Abstract Systemic lupus erythematosus (SLE) is characterized by the production of high affinity autoantibodies against various nuclear antigens. To gain insight into the mechanisms of autoantibody generation during the course of SLE, we performed single cell PCR analysis and obtained about 200 IgH genes with paired Igκ or Igλ genes from the plasma cells (CD19lowCD27high) and naïve B cells (CD19+CD27−) of three SLE patients. The SLE derived IgH genes have longer CDR3 regions with enriched Arg residues, which are the common features of autoantibodies. SLE plasma cells derived IgH and IgL genes are highly mutated, indicating their positive selection and active involvement in the abnormal immune responses. Interestingly, analyses of the IgL and IgH genes derived from SLE patients showed signs of excessive secondary recombination when compared with those from healthy donors, such as elevated usages of downstream Jκ4, Jκ5, and Jλ3 genes in the IgL genes and concurrently, significantly elevated frequencies of VH replacement products in the IgH genes derived from SLE patients.

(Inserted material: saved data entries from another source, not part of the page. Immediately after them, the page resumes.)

(* ===== verification/Roles.v ===== *)
(** * Roles and effective grants (internal/store/access.go, roles.go)

    The tables [roles], [role_sections], [role_hosts], [user_roles] and the
    settings and host rows they are read with, the operations on them with
    every failing query, and the computation of a user's effective grants. *)
From S2P Require Import Prelude GoStrings Users.

(** ** Sections (store/access.go) *)

(** [Sections] of access.go; the record field of the same name is [User]'s. *)
Definition AllSections : list string :=
  ["dashboard"; "containers"; "projects"; "images"; "volumes"; "networks"; "topology";
   "logs"; "events"; "alerts"; "hosts"; "registries"; "audit"; "diagnostics"].

Definition ValidSection (key : string) : bool := one_of key AllSections.

(** ** Data (store/roles.go) *)
Definition BuiltinViewer : string := "Viewer".
Definition BuiltinOperator : string := "Operator".

Record RoleSection := mkRS { Section_ : string; rsWrite : bool }.

Record RoleT := mkRole {
  rID : Z;
  rName : string;
  rDescription : string;
  rBuiltin : bool;
  rSections : list RoleSection;
  rHostIDs : list Z
}.

Record Grant := mkGrant {
  Granted : bool;
  Write : bool;
  AllHosts : bool;
  Hosts : gset Z
}.

Definition zero_grant : Grant := mkGrant false false false ∅.

(** (g Grant) HasHost *)
Definition HasHost (g : Grant) (hostID : Z) : bool :=
  (hostID =? 0) || AllHosts g || bool_decide (hostID ∈ Hosts g).

Definition operatorSections : list string :=
  ["dashboard"; "containers"; "projects"; "images"; "volumes"; "networks";
   "topology"; "logs"; "events"; "alerts"; "diagnostics"].

Definition allSectionsRO : list RoleSection := (fun s => mkRS s false) <$> AllSections.
Definition writable (sections : list string) : list RoleSection :=
  (fun s => mkRS s true) <$> sections.

(** ** Tables

    A table with a PRIMARY KEY is a map from that key; [roles] is
    AUTOINCREMENT, so [roles_seq] only grows.  [disabled] is the decoded
    "disabled_sections" setting, [hosts] the kind of every host row and
    [ldap_fallback] the FallbackRoleID of the stored LDAP configuration. *)
Record RoleRow := mkRow { rrName : string; rrDesc : string; rrBuiltin : bool }.

Record DB := mkDB {
  roles : gmap Z RoleRow;
  roles_seq : Z;
  role_sections : gmap (Z * string) bool;
  role_hosts : gset (Z * Z);
  user_roles : gset (Z * Z);
  hosts : gmap Z string;
  disabled : list string;
  ldap_fallback : Z
}.

Definition set_roles f db := mkDB (f (roles db)) (roles_seq db) (role_sections db)
  (role_hosts db) (user_roles db) (hosts db) (disabled db) (ldap_fallback db).
Definition set_role_sections f db := mkDB (roles db) (roles_seq db) (f (role_sections db))
  (role_hosts db) (user_roles db) (hosts db) (disabled db) (ldap_fallback db).
Definition set_role_hosts f db := mkDB (roles db) (roles_seq db) (role_sections db)
  (f (role_hosts db)) (user_roles db) (hosts db) (disabled db) (ldap_fallback db).
Definition set_user_roles f db := mkDB (roles db) (roles_seq db) (role_sections db)
  (role_hosts db) (f (user_roles db)) (hosts db) (disabled db) (ldap_fallback db).
Definition set_disabled ks db := mkDB (roles db) (roles_seq db) (role_sections db)
  (role_hosts db) (user_roles db) (hosts db) ks (ldap_fallback db).

(** The statements of the file that can fail, so that a fault can be placed on
    any of them. *)
Inductive Query :=
  | QRoleByName (name : string)
  | QInsertRole (name : string)
  | QUpdateRole (id : Z)
  | QDeleteRole (id : Z)
  | QBegin | QCommit
  | QDeleteRoleSections (role : Z)
  | QInsertRoleSection (role : Z) (section : string)
  | QDeleteRoleHosts (role : Z)
  | QInsertRoleHost (role host : Z)
  | QRoleHosts (role : Z)
  | QListRoles
  | QRoleByID (role : Z)
  | QRoleSections (role : Z)
  | QGetLDAP
  | QDeleteUserRolesOfRole (role : Z)
  | QRoleExists (role : Z)
  | QRoleIDsForUser (user : Z)
  | QDeleteUserRoles (user : Z)
  | QInsertUserRole (user role : Z)
  | QRoleScopes (user : Z)
  | QGrantRows (user : Z)
  | QDisabledSections
  | QSetDisabledSections
  | QHostKind (host : Z).

Inductive StoreErr :=
  | ErrNotFound
  | ErrDuplicate
  | ErrBuiltinRole
  | ErrRoleInUseAsFallback
  | ErrNameRequired
  | ErrSetupTaken
  | ErrNotFirstFactor
  | ErrLastFactor
  | ErrCounterNotAdvanced
  | ErrUnique           (* a PRIMARY KEY or UNIQUE violation reported by SQLite *)
  | ErrDB.              (* any other database error *)

Section Ops.
(** Which statements fail. *)
Context (fault : Query -> bool).

Definition query {A} (q : Query) (f : DB -> A) (db : DB) : result StoreErr A :=
  if fault q then Err ErrDB else Ok (f db).

Definition exec (q : Query) (f : DB -> DB) : stM DB StoreErr () := fun db =>
  if fault q then (db, Err ErrDB) else (f db, Ok ()).
(* ===== verification/Accounts.v ===== *)
(** * Accounts, second factors and sessions (internal/store/users.go, factors.go,
    sessions.go)

    Three tables and every statement on them.  Whether an account has a second
    factor is not stored with it: a read derives it from the factors. *)
From S2P Require Import Prelude GoStrings Users Roles Calendar.

(** ** Data *)
Record AuthFactor := mkFactor {
  fID : Z; fUserID : Z; fKind : string; fName : string; fSecret : string; fLastCounter : Z;
  fCreatedAt : Z; fLastUsedAt : Z; fCredentialID : string; fCredential : string
}.
Definition FactorKindTOTP : string := "totp".
Definition FactorKindPasskey : string := "webauthn".
Definition factorNameMax : nat := 64.

Record Session := mkSession {
  sID : string; sUserID : Z; sIP : string; sUserAgent : string; sCreatedAt : Z; sLastSeenAt : Z; sExpiresAt : Z
}.

(** A [users] row is a [User] whose TOTPEnabled and MFAEnabled are not read;
    webauthn_handle and ui_prefs are columns of their own. *)
Record AuthDB := mkAuthDB {
  users : list User; user_seq : Z;
  handles : gmap Z string; prefs : gmap Z string;
  factors : list AuthFactor; factor_seq : Z;
  sessions : list Session
}.
Definition set_users l d := mkAuthDB l (user_seq d) (handles d) (prefs d) (factors d) (factor_seq d) (sessions d).
Definition set_factors l d := mkAuthDB (users d) (user_seq d) (handles d) (prefs d) l (factor_seq d) (sessions d).
Definition set_sessions l d := mkAuthDB (users d) (user_seq d) (handles d) (prefs d) (factors d) (factor_seq d) l.
Definition set_handles m d := mkAuthDB (users d) (user_seq d) m (prefs d) (factors d) (factor_seq d) (sessions d).
Definition set_prefs m d := mkAuthDB (users d) (user_seq d) (handles d) m (factors d) (factor_seq d) (sessions d).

All the VH replacement “footprints” preferentially contribute charged amino acids into the IgH CDR3 regions. Initial testing of 12 recombinant antibodies derived from SLE plasma cells showed seven of them recognize peri-nuclear antigens. Importantly, the identified VH replacement products directly encode autoantibodies. These findings revealed for the first time that excessive secondary recombination occurred on both IgL and IgH genes in SLE patients and the enriched VH replacement products in SLE plasma cells directly encode autoantibodies.